The illustrated guide to recovering lost commits with Git

Git is one hell of a powertool.

Like with any such tool, as soon as you get to know it enough, you start pushing the boundaries. Git gives you a lot of control over your repository:

The list goes on…

More traditional version control systems don’t give you as much power as Git by any stretch of the mind. They are like taking a walk in the woods with your parents, at age 14.

You’re probably gonna see and do neat stuff, but you sure ain’t gonna get lost or anything.

Using Git on the other hand is more akin to being handed a cool motocross to go play alone in the woods… Also at age 14.

Insane motocross shit

We all know what’s bound to happen, right?

You’ll smash into a tree.

The source control equivalent to slamming into a tree is losing commits. Getting all of Git’s power and flexibility at once can be somewhat dangerous. You’ll find it so easy and helpful to branch and merge that you’ll start doing it way more often. On the other hand – especially in the beginning – you’ll misunderstand or plainly miss some important warnings, and make errors. Or you may just end up in weird merging situations you never thought of, and don’t necessarily understand. These situations can often result in losing commits or whole branches.

My goal with this article is to make sure you understand the situation you’re really in: you have temporarily lost commits or branches.

Disclaimer

This article assumes a basic knowledge of how git works, e.g. committing, branching and merging.

My first time

The first time I lost a commit was a good while ago. I can’t remember the details, but basically I got bit by the fact that under the covers, Git uses hard links liberally. Which means that copy / pasting your code directory as a recovery solution isn’t going to save your ass A nice poney when you attempt a potentially damaging operation you don’t fully understand.

Note that compressing your code directory will, though.

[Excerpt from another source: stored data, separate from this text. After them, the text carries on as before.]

(** * Schedula: recurrence engine, exception merger, conflict checker and
    idempotent create protocol

    A shallow embedding of the Go back end of the schedula calendar service
    (packages [domain], [store], [store/postgres], [service/appointments]
    and [transport/grpc]) and the proofs of its specification.

    Conventions of the embedding.
    - A [time.Time] is the instant it denotes: an integer number of
      nanoseconds since the Unix epoch.  [Before], [After], [Equal], [Add]
      and [UTC] only depend on the instant.  The calendar accessors
      ([Hour], [Weekday], ...) take the location explicitly, as the code
      always calls them on [t.In(loc)].
    - A civil date (year, month, day) is represented by its day number since
      1970-01-01 in the proleptic Gregorian calendar; [time.Date] applied to
      the [Year()], [Month()], [Day()] of a time is [Date] applied to that
      day number.
    - A [*time.Location] is its table of zone transitions.
    - Go's [int] arithmetic on week and day indices is carried out in [Z];
      [UnixNano] and the [time.Duration] product wrap to 64 bits and [Sub]
      saturates, as in Go.
    - A Go [string] is a byte string ([string] of Rocq).
    - The database is a record of row lists; the insert applies the model
      hook and the constraints of the schema.  Instants are stored as they
      are given, which is what PostgreSQL does with whole microseconds. *)

From Stdlib Require Import ZArith Lia List Bool String Ascii.
From Stdlib Require Import DecimalString DecimalZ ZifyBool.
From stdpp Require Import base numbers option list strings gmap sorting.

Local Open Scope Z_scope.

(** ** Go's [time] package, as far as the service uses it *)

Module GoTime.
(** * goreplace: a shallow embedding of [main.go] and its specification

    The program rewrites a [go.mod] manifest: it removes the lines that
    start with [replace], matches a list of find/replace rules against the
    remaining lines, checks that the replacement directories exist and
    appends one [replace] directive per match.

    The development follows the source file top-down:
    - [GoStrings]   the functions of Go's [strings] that are used, and a
                    few more on byte strings;
    - [Bufio]       [bufio.Scanner] with the default [ScanLines] splitter;
    - [OS]          a file system with a trace of the system calls, and the
                    error values of package [os];
    - [IO], [Sys]   a small state-and-error monad and the calls of [os],
                    [io] and [bufio] in it;
    - the five functions of [main.go] and [main] itself;
    - the vocabulary of the specification, lemmas on strings, lines and on
      what each function computes, and the properties C1 to C10;
    - further properties of the functions and of the whole program, X1 to
      X21: outcomes and errors, what stays unchanged, how the stripper, the
      matcher and the appender compose. *)

From Stdlib Require Import Ascii ZArith.
From stdpp Require Import gmap strings list fin_maps.

Local Open Scope string_scope.
Local Open Scope list_scope.
Local Open Scope stdpp_scope.

(** Line feed and carriage return, as bytes and as one-byte strings. *)
Definition lf : ascii := "010"%char.
Definition cr : ascii := "013"%char.
Definition LF : string := String lf "".
Definition CR : string := String cr "".

(* ===================================================================== *)
(** ** Go strings *)
(* ===================================================================== *)

Module GoStrings.

(** [strings.HasPrefix(s, prefix)] *)
Definition HasPrefix (s prefix : string) : bool := String.prefix prefix s.

(** [strings.Contains(s, substr)]: [substr] occurs at some offset of [s]. *)
Fixpoint Contains (s substr : string) : bool :=
  String.prefix substr s ||
  match s with
  | "" => false
  | String _ s' => Contains s' substr
  end.

(** [strings.Join(elems, sep)] *)
Definition Join (elems : list string) (sep : string) : string :=
  String.concat sep elems.

(** Concatenation of a list of strings, the effect of successive
    [WriteString] calls on one file. *)
Definition cat (ss : list string) : string := foldr String.app "" ss.

(** The last byte of a string, if any. *)
Fixpoint last_byte (s : string) : option ascii :=
  match s with
  | "" => None
  | String c "" => Some c
  | String _ s' => last_byte s'
  end.

(** The string without its last byte. *)
Fixpoint drop_last (s : string) : string :=
  match s with
  | "" => ""
  | String _ "" => ""
  | String c s' => String c (drop_last s')
  end.

(** No byte of the string is a line feed. *)
Fixpoint no_lf (s : string) : bool :=
  match s with
  | "" => true
  | String c s' => negb (Ascii.eqb c lf) && no_lf s'
  end.

End GoStrings.
Import GoStrings.

(* ===================================================================== *)
(** ** bufio.Scanner with the ScanLines split function *)
(* ===================================================================== *)

Module Bufio.

(** [bufio.MaxScanTokenSize]: the scanner's buffer never grows beyond
    this size, and a line has to fit into it together with its line
    feed. *)
Definition MaxScanTokenSize : Z := 64 * 1024.

(** [dropCR]: one trailing carriage return is removed from a token. *)
Definition dropCR (data : string) : string :=
  match last_byte data with
  | Some c => if Ascii.eqb c cr then drop_last data else data
  | None => data
  end.

(** The input cut at every line feed. The bytes after the last line feed
    form a line of their own unless there are none. *)
Fixpoint raw_lines (data : string) : list string :=
  match data with
  | "" => []
  | String c rest =>
      if Ascii.eqb c lf then "" :: raw_lines rest
      else match raw_lines rest with
           | [] => [String c ""]
           | l :: ls => String c l :: ls
           end
  end.

(** A raw line the buffer can hold. *)
Definition fits (raw : string) : bool :=
  (Z.of_nat (String.length raw) <? MaxScanTokenSize)%Z.

(** The tokens [Scan] delivers, up to the first line that does not fit. *)
Fixpoint tokens_of (raws : list string) : list string :=
  match raws with
  | [] => []
  | raw :: rest => if fits raw then dropCR raw :: tokens_of rest else []
  end.

(** Whether the scan ran to the end of the input. *)
Definition all_fit (raws : list string) : bool := forallb fits raws.

(** The successive values of [scanner.Text()] over a whole input. *)
Definition scan_lines (data : string) : list string :=
  tokens_of (raw_lines data).

End Bufio.
Import Bufio.

(* ===================================================================== *)
(** ** The operating system: files, errors, system calls *)
(* ===================================================================== *)

Module OS.

Inductive errno :=
| ENOENT | EACCES | ENOTDIR | EISDIR | EEXIST | ENOTEMPTY | EBADF | EINVAL.

Definition errno_Error (e : errno) : string :=
  match e with
  | ENOENT => "no such file or directory"
  | EACCES => "permission denied"
  | ENOTDIR => "not a directory"
  | EISDIR => "is a directory"
  | EEXIST => "file exists"
  | ENOTEMPTY => "directory not empty"
  | EBADF => "bad file descriptor"
  | EINVAL => "invalid argument"
  end.

(** Go's error values, as far as the program can meet them. *)
Inductive error :=
| PathError (op path : string) (e : errno)
| LinkError (op old new : string) (e : errno)
| ErrTooLong
| ErrorString (msg : string).

(** [err.Error()] *)
Definition Error (err : error) : string :=
  match err with
  | PathError op path e => op +:+ " " +:+ path +:+ ": " +:+ errno_Error e
  | LinkError op old new e =>
      op +:+ " " +:+ old +:+ " " +:+ new +:+ ": " +:+ errno_Error e
  | ErrTooLong => "bufio.Scanner: token too long"
  | ErrorString msg => msg
  end.

(** [os.IsNotExist(err)] *)
Definition IsNotExist (err : error) : bool :=
  match err with
  | PathError _ _ ENOENT | LinkError _ _ _ ENOENT => true
  | _ => false
  end.

(** What a path names. [Unreachable e]: every access to the path fails
    with [e] (a component that is not a directory, a directory that may
    not be searched). A path that names nothing is absent from the map.
    Directories are leaves: their entries are not modelled. *)
Inductive node :=
| Regular (data : string)
| Directory
| Unreachable (e : errno).

(** The system calls the process issues, in order. *)
Inductive event :=
| EvOpen (name : string)
| EvReadFile (name : string)
| EvStat (name : string)
| EvCreateTemp (name : string)
| EvWrite (name data : string)
| EvClose (name : string)
| EvRename (old new : string)
| EvRemove (name : string).

Record World := mkWorld {
  fs : gmap string node;
  trace : list event
}.

Definition log (ev : event) (w : World) : World :=
  mkWorld (fs w) (trace w ++ [ev]).

Definition set_fs (m : gmap string node) (w : World) : World :=
  mkWorld m (trace w).

(** An open file. [data] is what the descriptor reads: the bytes of the
    file when it was opened ([None] for a directory, which can be opened
    but not read). The program never writes to a file it reads from. *)
Record File := mkFile {
  Name : string;
  data : option string
}.

(** [info.IsDir()] is all the program asks of a [FileInfo]. *)
Record FileInfo := mkFileInfo { IsDir : bool }.

End OS.
Import OS.

(* ===================================================================== *)
(** ** Computations: state passing with Go's [(value, error)] results *)
(* ===================================================================== *)

Inductive result (A : Type) :=
| Ok (a : A)
| Err (err : error).
Arguments Ok {A} a.
Arguments Err {A} err.

Definition IO (A : Type) : Type := World -> World * result A.

Definition ret {A} (a : A) : IO A := fun w => (w, Ok a).

Definition throw {A} (err : error) : IO A := fun w => (w, Err err).

Definition bind {A B} (m : IO A) (k : A -> IO B) : IO B :=
  fun w =>
    match m w with
    | (w', Ok a) => k a w'
    | (w', Err err) => (w', Err err)
    end.

(** [defer d] before [body]: [d] runs when the function returns, on every
    path, and its own result is dropped. *)
Definition defer {A} (d : IO unit) (body : IO A) : IO A :=
  fun w => let '(w', r) := body w in (fst (d w'), r).

(** The two results of a call, for code that inspects [err] itself. *)
Definition attempt {A} (m : IO A) : IO (result A) :=
  fun w => let '(w', r) := m w in (w', Ok r).

(** [for _, x := range xs { body }], leaving at the first [return err]. *)
Fixpoint for_each {A} (xs : list A) (body : A -> IO unit) : IO unit :=
  match xs with
  | [] => ret tt
  | x :: xs' => bind (body x) (fun _ => for_each xs' body)
  end.

(** A loop that carries a value (a slice that is appended to). *)
Fixpoint fold_io {A S} (xs : list A) (body : S -> A -> IO S) (s : S) : IO S :=
  match xs with
  | [] => ret s
  | x :: xs' => bind (body s x) (fold_io xs' body)
  end.

Global Instance IO_ret : MRet IO := @ret.
Global Instance IO_bind : MBind IO := fun A B k m => bind m k.

(* ===================================================================== *)
(** ** System calls *)
(* ===================================================================== *)

(** A call fails for the reasons that the file system shows: a path that
    names nothing, a directory where a file is needed, a path that cannot
    be reached. Failures that depend on the rest of the machine (a full
    disk, a temporary directory on another device) are not part of the
    model; with them a call can only fail more often, and a failed call
    leaves the manifest as it was. *)
Module Sys.

(** [os.Open(name)] *)
Definition Open (name : string) : IO File :=
  fun w =>
    let w := log (EvOpen name) w in
    match fs w !! name with
    | Some (Regular d) => (w, Ok (mkFile name (Some d)))
    | Some Directory => (w, Ok (mkFile name None))
    | Some (Unreachable e) => (w, Err (PathError "open" name e))
    | None => (w, Err (PathError "open" name ENOENT))
    end.

(** [file.Close()] *)
Definition Close (f : File) : IO unit :=
  fun w => (log (EvClose (Name f)) w, Ok tt).

(** [io.ReadAll(file)] *)
Definition ReadAll (f : File) : IO string :=
  match data f with
  | Some d => ret d
  | None => throw (PathError "read" (Name f) EISDIR)
  end.

(** [os.ReadFile(name)] *)
Definition ReadFile (name : string) : IO string :=
  fun w =>
    let w := log (EvReadFile name) w in
    match fs w !! name with
    | Some (Regular d) => (w, Ok d)
    | Some Directory => (w, Err (PathError "read" name EISDIR))
    | Some (Unreachable e) => (w, Err (PathError "open" name e))
    | None => (w, Err (PathError "open" name ENOENT))
    end.

(** [os.Stat(name)] *)
Definition Stat (name : string) : IO FileInfo :=
  fun w =>
    let w := log (EvStat name) w in
    match fs w !! name with
    | Some (Regular _) => (w, Ok (mkFileInfo false))
    | Some Directory => (w, Ok (mkFileInfo true))
    | Some (Unreachable e) => (w, Err (PathError "stat" name e))
    | None => (w, Err (PathError "stat" name ENOENT))
    end.

(** [os.TempDir()] *)
Definition TempDir : string := "/tmp".

(** The rest of [s] after the prefix [p], if [s] starts with [p]. *)
Fixpoint strip_prefix (p s : string) : option string :=
  match p, s with
  | "", _ => Some s
  | String a p', String b s' =>
      if Ascii.eqb a b then strip_prefix p' s' else None
  | String _ _, "" => None
  end.

(** A name [prefix ++ suffix] that no file has. Go draws the suffix at
    random and retries while the name is taken. *)
Definition temp_name (prefix : string) (used : gset string) : string :=
  prefix +:+ fresh (set_omap (strip_prefix prefix) used : gset string).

So there I was, after attempting an operation I didn’t really understand. I knew I had failed what I attempted and I knew I had lost my last commit. Ironically, I still had Gitk open, displaying that very commit. As long as I didn’t refresh the Gitk view with F5 I could see the lost commit.

Here’s a fun fact: under OSX (not sure about Linux) you cannot select and copy text from Gitk’s interface, except for the SHA1 field [1]. I knew Git probably had a way to recover from that… But you know, I just wanted to get back to work and NOT search documentation and blog posts endlessly.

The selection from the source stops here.